Lo stupefacente stupore per i sondaggi

Non presto molta attenzione ai sondaggi, particolarmente da dopo le politiche del 2013. Ancor meno seguo l’andamento delle forze politiche nelle rilevazioni dei sondaggisti. Nonostante ciò, alcune tendenze quegli indicatori le marcano e le registrano con puntualità, come è giusto, e normale, che le campionature statistiche facciano.

Dell’ultimo scenario elaborato da Ipsos e pubblicato dal Corriere della Sera, m’ha però stupito lo stupore che ha generato in molti commenti sulla stampa e sui social network. L’istituto guidato da Nando Pagnoncelli ci dice che Forza Italia scende e che la Lega sale, che il M5S è stabile intorno al 20% e che il Pd perde ben sei punti da quell’eccezionale risultato delle Europee, fermandosi al 34,8. Bene: ma qualcuno pensava che potesse avvenire una cosa diversa?

Il M5S, a dispetto di quanti lo vedevano e lo vedono finito, è ancora il secondo partito in Italia, e semplicemente perché molte delle cose per cui è nato, fra queste la spocchiosa, insostenibile e arrogante autoreferenzialità della classe politica, sono ancora tutte lì ad alimentarne e sostenerne le forze. Altrimenti, dopo tutti gli errori commessi, difficilmente avrebbe percentuali a due cifre.

Forza Italia scende; ma va? E chi l’avrebbe mai detto? Con il suo leader fuori tempo massimo e nessuno che possa dar vita a un gruppo dirigente presentabile, il consenso di cui è accreditata è già un miracolo. E la Lega sale. Anche qui, sai che novità. C’eravamo forse convinti che il centro destra in questo Paese fosse definitivamente scomparso? O che potesse essere contenuto e rappresentato da Angelino Alfano e Maurizio Lupi?
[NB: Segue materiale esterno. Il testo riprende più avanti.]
(** * blocktime-calculator: the sampling and robust-statistics engine

    A shallow embedding of [internal/client/client.go],
    [internal/calculator/calculator.go], [internal/calculator/predictor.go]
    and the data types of [pkg/types], with the properties of the
    specification stated over it.

    Conventions.
    - [int], [int64] and [time.Duration] are [Z]; where the source can wrap
      ([int64] subtraction, addition) the wrap-around is written with
      [wrap64].  A [time.Time] is an instant in nanoseconds, as a [Z].
    - [float64] is an interface, [Float64], with two instances: [IEEE], the
      kernel's binary64 numbers, evaluates the code bit for bit on concrete
      inputs; [Exact] computes in the rationals, and is the model in which
      the arithmetic laws of the specification are proved.
    - A slice is a header (backing array, offset, length, capacity) over a
      heap of backing arrays; [make], [copy], [append] and [sort.Float64s]
      act on that heap, so aliasing and in-place sorting are visible.
    - A Go function that returns [(value, error)] returns an [Outcome] in
      the monad [M]; a run-time panic is the outcome [Panic].
    - The tasks of a range fetch run under a scheduler that the chain node
      carries as an oracle: it picks, step by step, which running task
      finishes next, so every interleaving the semaphore allows is a value
      of the oracle. *)

From Stdlib Require Import ZArith QArith Qround Qabs Lqa Lia List Bool String.
From Stdlib Require Import Sorted Permutation.
From Stdlib Require Import PrimFloat FloatOps SpecFloat FloatAxioms.
From stdpp Require Import base list sorting strings gmap.

Local Open Scope Z_scope.

(** ** Machine integers *)

Definition min_int64 : Z := - 2 ^ 63.
Definition max_int64 : Z := 2 ^ 63 - 1.

Definition in_int64 (z : Z) : bool := (min_int64 <=? z) && (z <=? max_int64).

(** Two's-complement wrap-around of a 64-bit signed result. *)
Definition wrap64 (z : Z) : Z := (z + 2 ^ 63) mod 2 ^ 64 - 2 ^ 63.

(** ** The float64 interface *)

Class Float64 (T : Type) : Type := {
  f_lit : Q -> T;            (* a Go constant, converted to float64 *)
  f_ofInt : Z -> T;          (* float64(n) *)
  f_add : T -> T -> T;
  f_sub : T -> T -> T;
  f_mul : T -> T -> T;
  f_div : T -> T -> T;
  f_abs : T -> T;            (* math.Abs *)
  f_sqrt : T -> T;           (* math.Sqrt *)
  f_max : T -> T -> T;       (* math.Max *)
  f_min : T -> T -> T;       (* math.Min *)
  f_floor : T -> T;          (* math.Floor *)
  f_ceil : T -> T;           (* math.Ceil *)
  f_ltb : T -> T -> bool;    (* x < y *)
  f_leb : T -> T -> bool;    (* x <= y *)
  f_eqb : T -> T -> bool;    (* x == y *)
  f_isNaN : T -> bool;       (* math.IsNaN *)
  f_toInt : T -> Z           (* int(x), int64(x): truncation toward zero *)
}.

(** *** IEEE 754 binary64 *)

Module IEEE754.

Local Open Scope float_scope.

(** [float64(n)]: the integer rounded to the nearest binary64 number. *)
Definition ofInt (z : Z) : float := SF2Prim (binary_normalize prec emax z 0 false).

(** A Go constant is exact until it is converted; numerator and
    denominator of the constants of this program are below [2^53], so one
    correctly rounded division gives the nearest binary64 number. *)
Definition lit (q : Q) : float := ofInt (Qnum q) / ofInt (Z.pos (Qden q)).

(** The integer part of a finite number, rounded toward minus infinity,
    and whether the number is an integer. *)
Definition floorZ (x : float) : option (Z * bool) :=
  match Prim2SF x with
  | S754_zero _ => Some (0%Z, true)
  | S754_finite s m e =>
      let n := if s then Z.neg m else Z.pos m in
      if (0 <=? e)%Z then Some ((n * 2 ^ e)%Z, true)
      else Some ((n / 2 ^ (- e))%Z, (n mod 2 ^ (- e) =? 0)%Z)
  | _ => None
  end.

Definition floor (x : float) : float :=
  match floorZ x with
  | Some (n, integral) => if integral then x else ofInt n
  | None => x
  end.

Definition ceil (x : float) : float := - floor (- x).

(** [int64(x)]: truncation toward zero; NaN, the infinities and values
    out of range give the amd64 result, the least [int64]. *)
Definition toInt (x : float) : Z :=
  match floorZ x with
  | Some (n, integral) =>
      let t := if integral || (0 <=? n)%Z then n else (n + 1)%Z in
      if in_int64 t then t else min_int64
  | None => min_int64
  end.

Definition pos_inf (x : float) : bool := is_infinity x && negb (get_sign x).
Definition neg_inf (x : float) : bool := is_infinity x && get_sign x.

(** [math.Max] and [math.Min] with their special cases. *)
Definition max (x y : float) : float :=
  if pos_inf x || pos_inf y then infinity
  else if is_nan x || is_nan y then nan
  else if (x =? 0) && (x =? y) then (if get_sign x then y else x)
  else if y <? x then x else y.

Definition min (x y : float) : float :=
  if neg_inf x || neg_inf y then neg_infinity
  else if is_nan x || is_nan y then nan
  else if (x =? 0) && (x =? y) then (if get_sign x then x else y)
  else if x <? y then x else y.

End IEEE754.

#[export] Instance IEEE : Float64 float := {
  f_lit := IEEE754.lit;
  f_ofInt := IEEE754.ofInt;
  f_add := PrimFloat.add;
  f_sub := PrimFloat.sub;
  f_mul := PrimFloat.mul;
  f_div := PrimFloat.div;
  f_abs := PrimFloat.abs;
  f_sqrt := PrimFloat.sqrt;
  f_max := IEEE754.max;
  f_min := IEEE754.min;
  f_floor := IEEE754.floor;
  f_ceil := IEEE754.ceil;
  f_ltb := PrimFloat.ltb;
  f_leb := PrimFloat.leb;
  f_eqb := PrimFloat.eqb;
  f_isNaN := PrimFloat.is_nan;
  f_toInt := IEEE754.toInt
}.

(** *** Exact rational arithmetic

    The idealised reading of the same program: no rounding, no NaN, no
    infinities.  The rationals have no square root, so [math.Sqrt] is a
    parameter [rt] of the instance; nothing proved below depends on it. *)

Module ExactQ.

Local Open Scope Q_scope.

Definition ltb (x y : Q) : bool := negb (Qle_bool y x).
Definition max (x y : Q) : Q := if ltb y x then x else y.
Definition min (x y : Q) : Q := if ltb x y then x else y.
Definition floor (x : Q) : Q := inject_Z (Qfloor x).
Definition ceil (x : Q) : Q := inject_Z (Qceiling x).
Definition toInt (x : Q) : Z :=
  let t := if Qle_bool 0 x then Qfloor x else Qceiling x in
  if in_int64 t then t else min_int64.

End ExactQ.

Definition Exact (rt : Q -> Q) : Float64 Q := {|
  f_lit := fun q => q;
  f_ofInt := inject_Z;
  f_add := Qplus;
  f_sub := Qminus;
  f_mul := Qmult;
  f_div := Qdiv;
  f_abs := Qabs;
  f_sqrt := rt;
  f_max := ExactQ.max;
  f_min := ExactQ.min;
  f_floor := ExactQ.floor;
  f_ceil := ExactQ.ceil;
  f_ltb := ExactQ.ltb;
  f_leb := Qle_bool;
  f_eqb := Qeq_bool;
  f_isNaN := fun _ => false;
  f_toInt := ExactQ.toInt
|}.

(** ** Pure parts of the calculator: sorting order and percentiles *)

Section Numeric.

Context {T : Type} `{F : Float64 T}.

(** The order of [sort.Float64s]: ascending, NaN first. *)
Definition lessFloat64 (x y : T) : bool :=
  f_ltb x y || (f_isNaN x && negb (f_isNaN y)).

Fixpoint insertFloat64 (x : T) (l : list T) : list T :=
  match l with
  | [] => [x]
  | y :: l' => if lessFloat64 x y then x :: l else y :: insertFloat64 x l'
  end.

(** What [sort.Float64s] leaves in the slice it is given. *)
Definition sortedFloat64s (l : list T) : list T := foldr insertFloat64 [] l.

(** [sorted[i]] for an index the source keeps in range. *)
Definition at_index (sorted : list T) (i : Z) : T :=
  nth (Z.to_nat i) sorted (f_lit 0).

Definition percentile (sorted : list T) (p : T) : T :=
  if (length sorted =? 0)%nat then f_lit 0
  else if f_leb p (f_lit 0) then at_index sorted 0
  else if f_leb (f_lit 1) p then at_index sorted (Z.of_nat (length sorted) - 1)
  else
    let index := f_mul p (f_ofInt (Z.of_nat (length sorted) - 1)) in
    let lower := f_toInt (f_floor index) in
    let upper := f_toInt (f_ceil index) in
    if lower =? upper then at_index sorted lower
    else
      let weight := f_sub index (f_ofInt lower) in
      f_add (f_mul (at_index sorted lower) (f_sub (f_lit 1) weight))
            (f_mul (at_index sorted upper) weight).

End Numeric.

(** ** Outcomes, the heap of backing arrays, and the monad *)

Inductive Error : Type :=
| InvalidRange (startHeight endHeight : Z)      (* "invalid range: start %d > end %d" *)
| InsufficientSampleSize (n minimum : Z)        (* "insufficient sample size: %d < minimum %d" *)
| InsufficientValidTimes (n minimum : Z)        (* "insufficient valid block times: %d < minimum %d" *)
| InvalidArgument (msg : string)                (* "count must be positive" *)
| Cancelled                                     (* ctx.Err() *)
| Upstream (msg : string)                       (* an error of the chain-query service *)
| NilBlock (height : Z)                         (* "nil block result at height %d" *)
| BlockFailed (height : Z) (cause : Error)      (* "failed to get block %d: %w" *)
| Wrapped (msg : string) (cause : Error).       (* fmt.Errorf("msg: %w", err) *)

Inductive Outcome (A : Type) : Type :=
| Ok (a : A)
| Err (e : Error)
| Panic (msg : string).
Arguments Ok {A} a.
Arguments Err {A} e.
Arguments Panic {A} msg.

(** A slice header: backing array, offset in it, length and capacity. *)
Record Slice : Type := { s_ptr : nat; s_off : nat; s_len : nat; s_cap : nat }.

(** The nil slice: no element can be read or written through it. *)
Definition nilSlice : Slice := {| s_ptr := 0; s_off := 0; s_len := 0; s_cap := 0 |}.

Definition len (s : Slice) : Z := Z.of_nat (s_len s).

(** The world a call runs in: the state [E] of its collaborators (the chain
    node, the clock) and the heap of float64 backing arrays. *)
Record World (E T : Type) : Type := { env : E; heap : list (list T) }.
Arguments env {E T} w.
Arguments heap {E T} w.

Definition M (E T A : Type) : Type := World E T -> Outcome A * World E T.

#[export] Instance M_ret {E T} : MRet (M E T) := fun A a w => (Ok a, w).
#[export] Instance M_bind {E T} : MBind (M E T) := fun A B f m w =>
  match m w with
  | (Ok a, w') => f a w'
  | (Err e, w') => (Err e, w')
  | (Panic msg, w') => (Panic msg, w')
  end.

Section Heap.

Context {E T : Type} `{F : Float64 T}.

Definition raise {A} (e : Error) : M E T A := fun w => (Err e, w).
Definition panic {A} (msg : string) : M E T A := fun w => (Panic msg, w).

(** [if err != nil { return nil, fmt.Errorf("msg: %w", err) }] *)
Definition wrapErr {A} (msg : string) (m : M E T A) : M E T A := fun w =>
  match m w with
  | (Err e, w') => (Err (Wrapped msg e), w')
  | r => r
  end.

Definition array_of (h : list (list T)) (s : Slice) : list T :=
  default [] (h !! s_ptr s).

(** The elements [s[0], ..., s[len(s)-1]]. *)
Definition slice_elems (h : list (list T)) (s : Slice) : list T :=
  take (s_len s) (drop (s_off s) (array_of h s)).

(** Overwrite [s[i], s[i+1], ...] with [xs]. *)
Definition store_at (h : list (list T)) (s : Slice) (i : nat) (xs : list T)
  : list (list T) :=
  let a := array_of h s in
  <[s_ptr s := take (s_off s + i) a ++ xs ++ drop (s_off s + i + length xs) a]> h.

Definition set_heap (h : list (list T)) : M E T () := fun w =>
  (Ok (), {| env := env w; heap := h |}).

Definition elems (s : Slice) : M E T (list T) := fun w =>
  (Ok (slice_elems (heap w) s), w).

(** [make([]float64, n, c)] *)
Definition make (n c : Z) : M E T Slice := fun w =>
  if (n <? 0) || (c <? n) then (Panic "makeslice: len or cap out of range", w)
  else (Ok {| s_ptr := length (heap w); s_off := 0;
              s_len := Z.to_nat n; s_cap := Z.to_nat c |},
        {| env := env w; heap := heap w ++ [replicate (Z.to_nat c) (f_lit 0)] |}).

(** [copy(dst, src)] *)
Definition copy (dst src : Slice) : M E T () := fun w =>
  let n := Nat.min (s_len dst) (s_len src) in
  set_heap (store_at (heap w) dst 0 (take n (slice_elems (heap w) src))) w.

(** [sort.Float64s(s)]: in place. *)
Definition sortFloat64s (s : Slice) : M E T () := fun w =>
  set_heap (store_at (heap w) s 0 (sortedFloat64s (slice_elems (heap w) s))) w.

(** [s[i]] *)
Definition index (s : Slice) (i : nat) : M E T T := fun w =>
  match slice_elems (heap w) s !! i with
  | Some v => (Ok v, w)
  | None => (Panic "index out of range", w)
  end.

(** [s[i] = v] *)
Definition setIndex (s : Slice) (i : nat) (v : T) : M E T () := fun w =>
  if (i <? s_len s)%nat then set_heap (store_at (heap w) s i [v]) w
  else (Panic "index out of range", w).

(** The capacity [append] asks for when the array is full; the runtime's
    policy is its own, doubling stands for it. *)
Definition grow (c : nat) : nat := if (c =? 0)%nat then 1%nat else (2 * c)%nat.

(** [append(s, v)]: in place while the capacity lasts, else into a new
    array. *)
Definition append (s : Slice) (v : T) : M E T Slice := fun w =>
  if (s_len s <? s_cap s)%nat then
    (Ok {| s_ptr := s_ptr s; s_off := s_off s;
           s_len := S (s_len s); s_cap := s_cap s |},
     {| env := env w; heap := store_at (heap w) s (s_len s) [v] |})
  else
    let c := grow (s_cap s) in
    (Ok {| s_ptr := length (heap w); s_off := 0; s_len := S (s_len s); s_cap := c |},
     {| env := env w;
        heap := heap w ++ [slice_elems (heap w) s ++ v :: replicate (c - S (s_len s)) (f_lit 0)] |}).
Infine, il Pd perde consensi. E qui lo stupore per la reazione stupita si mischia alla domanda se gli stupefatti ci sono o ci fanno. Il 40,8% di maggio conteneva i voti di tutti quelli che credevano che, comunque, anche con Renzi quel partito non avrebbe snaturato la sua essenza. Poi (in parte pure prima) sono venuti gli attacchi diretti, ripetuti e costanti al sindacato, il licenziamento dello Statuto dei lavoratori, lo Sblocca Italia e tutta il racconto di come quel successo elettorale fosse esclusivamente il risultato della dismissione in blocco dei valori, delle culture e delle ideologie della sinistra antiquata e inadeguata.

Ora, il problema è che in quel 40,8% questa sinistra c’era. Se la insulti a parole e l’aggredisci con i fatti, rischi che se ne vada. O forse è proprio quello che vuoi: che si levi di torno. In entrambi i casi, essa viene a mancare, e anche i suoi voti. Semplice, no?